::: Dataset excerpts
(** The scan of a non-empty list of candidates of finite numbers. *)
Lemma nearest_first_minimum (point : list Q) (candidates : list (list Q)) :
  candidates <> [] ->
  Forall (fun c => length c = length point) candidates ->
  exists i ci,
    nearestNeighbor (map Num point) (map array_of candidates) = Return (Z.of_nat i) /\
    candidates !! i = Some ci /\
    (forall j cj, candidates !! j = Some cj ->
                  (squared_distance point ci <= squared_distance point cj)%Q) /\
    (forall j cj, (j < i)%nat -> candidates !! j = Some cj ->
                  (squared_distance point ci < squared_distance point cj)%Q).
Proof.
  intros Hne Hlen. destruct candidates as [|c0 rest]; [congruence|].
  inversion Hlen as [|? ? Hc Hrest]; subst.
  destruct (neighbor_dist_finite point c0 Hc) as (q & Hq & Hqd).
  unfold nearestNeighbor. cbn [map nearest_loop]. unfold array_of at 1. rewrite Hq. cbn [obind].
  change (JsNum.ltb (Num q) PInf) with true. cbv iota.
  destruct (nearest_loop_scan point rest [c0] 0 q c0 Hrest) as (r & cr & H1 & H2 & H3 & H4).
  - reflexivity.
  - exact Hqd.
  - intros [|j] cj Hj; [|destruct j; discriminate].
    injection Hj as <-. rewrite Hqd. apply Qle_refl.
  - intros j cj Hlt. lia.
  - exists r, cr. auto.
Qed.

(** Two integers below [2^53] compare as the numbers that hold them. *)
Lemma ltb_exact (a b : Z) :
  0 <= a < 2 ^ 53 -> 0 <= b < 2 ^ 53 ->
  (Binary64.of_Z a <? Binary64.of_Z b)%float = (a <? b).
Proof.
  intros Ha Hb. rewrite FloatAxioms.ltb_spec.
  pose proof (holds_integer_of_Z a ltac:(lia)) as Hxa.
  pose proof (holds_integer_of_Z b ltac:(lia)) as Hxb.
  destruct (Prim2SF (Binary64.of_Z a)) as [sa| | |sa ma ea],
           (Prim2SF (Binary64.of_Z b)) as [sb| | |sb mb eb];
    cbn [holds_integer] in Hxa, Hxb; try tauto.
  - destruct Hxa as [-> ->], Hxb as [-> ->]. reflexivity.
  - destruct Hxa as [-> ->], Hxb as (Hm & He & Hv).
    assert (Hp : 0 < 2 ^ (- eb)) by (apply Z.pow_pos_nonneg; lia).
    destruct sb; cbn [cond_Zopp] in Hv; [exfalso; nia|].
    cbn. symmetry. apply Z.ltb_lt. nia.
  - destruct Hxb as [-> ->], Hxa as (Hm & He & Hv).
    assert (Hp : 0 < 2 ^ (- ea)) by (apply Z.pow_pos_nonneg; lia).
    destruct sa; cbn [cond_Zopp] in Hv; [exfalso; nia|].
    cbn. symmetry. apply Z.ltb_ge. lia.
  - destruct Hxa as (Hma & Hea & Hva), Hxb as (Hmb & Heb & Hvb).
    assert (Hpa : 0 < 2 ^ (- ea)) by (apply Z.pow_pos_nonneg; lia).
    assert (Hpb : 0 < 2 ^ (- eb)) by (apply Z.pow_pos_nonneg; lia).
    destruct sa; cbn [cond_Zopp] in Hva; [exfalso; nia|].
    destruct sb; cbn [cond_Zopp] in Hvb; [exfalso; nia|].
    unfold SFltb, SFcompare.
    destruct (Z.compare_spec ea eb) as [Heq|Hlt|Hgt].
    + subst eb. change (Pos.compare_cont Eq ma mb) with (Pos.compare ma mb).
      destruct (Pos.compare_spec ma mb) as [E|E|E]; symmetry.
      * apply Z.ltb_ge. subst mb. nia.
      * apply Z.ltb_lt. assert (Z.pos ma < Z.pos mb) by lia. nia.
      * apply Z.ltb_ge. assert (Z.pos mb < Z.pos ma) by lia. nia.
    + symmetry. apply Z.ltb_lt.
      assert (E : 2 ^ (- ea) = 2 ^ (- eb) * 2 ^ (eb - ea)).
      { rewrite <- Z.pow_add_r by lia. f_equal. lia. }
      assert (Hp : 2 ^ 1 <= 2 ^ (eb - ea)) by (apply Z.pow_le_mono_r; lia).
      change (2 ^ 1) with 2 in Hp. rewrite E in Hva. nia.
    + symmetry. apply Z.ltb_ge.
      assert (E : 2 ^ (- eb) = 2 ^ (- ea) * 2 ^ (ea - eb)).
      { rewrite <- Z.pow_add_r by lia. f_equal. lia. }
      assert (Hp : 2 ^ 1 <= 2 ^ (ea - eb)) by (apply Z.pow_le_mono_r; lia).
      change (2 ^ 1) with 2 in Hp. rewrite E in Hvb. nia.
Qed.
::::::
-- Problem details --
Could you restate word for word the lines above, from the one that contains "inversion Hlen as [|? ? Hc Hrest]; subst." through the one that contains "destruct (Z.compare_spec ea", and no others?

-- Expected answer --
  inversion Hlen as [|? ? Hc Hrest]; subst.
  destruct (neighbor_dist_finite point c0 Hc) as (q & Hq & Hqd).
  unfold nearestNeighbor. cbn [map nearest_loop]. unfold array_of at 1. rewrite Hq. cbn [obind].
  change (JsNum.ltb (Num q) PInf) with true. cbv iota.
  destruct (nearest_loop_scan point rest [c0] 0 q c0 Hrest) as (r & cr & H1 & H2 & H3 & H4).
  - reflexivity.
  - exact Hqd.
  - intros [|j] cj Hj; [|destruct j; discriminate].
    injection Hj as <-. rewrite Hqd. apply Qle_refl.
  - intros j cj Hlt. lia.
  - exists r, cr. auto.
Qed.

(** Two integers below [2^53] compare as the numbers that hold them. *)
Lemma ltb_exact (a b : Z) :
  0 <= a < 2 ^ 53 -> 0 <= b < 2 ^ 53 ->
  (Binary64.of_Z a <? Binary64.of_Z b)%float = (a <? b).
Proof.
  intros Ha Hb. rewrite FloatAxioms.ltb_spec.
  pose proof (holds_integer_of_Z a ltac:(lia)) as Hxa.
  pose proof (holds_integer_of_Z b ltac:(lia)) as Hxb.
  destruct (Prim2SF (Binary64.of_Z a)) as [sa| | |sa ma ea],
           (Prim2SF (Binary64.of_Z b)) as [sb| | |sb mb eb];
    cbn [holds_integer] in Hxa, Hxb; try tauto.
  - destruct Hxa as [-> ->], Hxb as [-> ->]. reflexivity.
  - destruct Hxa as [-> ->], Hxb as (Hm & He & Hv).
    assert (Hp : 0 < 2 ^ (- eb)) by (apply Z.pow_pos_nonneg; lia).
    destruct sb; cbn [cond_Zopp] in Hv; [exfalso; nia|].
    cbn. symmetry. apply Z.ltb_lt. nia.
  - destruct Hxb as [-> ->], Hxa as (Hm & He & Hv).
    assert (Hp : 0 < 2 ^ (- ea)) by (apply Z.pow_pos_nonneg; lia).
    destruct sa; cbn [cond_Zopp] in Hv; [exfalso; nia|].
    cbn. symmetry. apply Z.ltb_ge. lia.
  - destruct Hxa as (Hma & Hea & Hva), Hxb as (Hmb & Heb & Hvb).
    assert (Hpa : 0 < 2 ^ (- ea)) by (apply Z.pow_pos_nonneg; lia).
    assert (Hpb : 0 < 2 ^ (- eb)) by (apply Z.pow_pos_nonneg; lia).
    destruct sa; cbn [cond_Zopp] in Hva; [exfalso; nia|].
    destruct sb; cbn [cond_Zopp] in Hvb; [exfalso; nia|].
    unfold SFltb, SFcompare.
    destruct (Z.compare_spec ea eb) as [Heq|Hlt|Hgt].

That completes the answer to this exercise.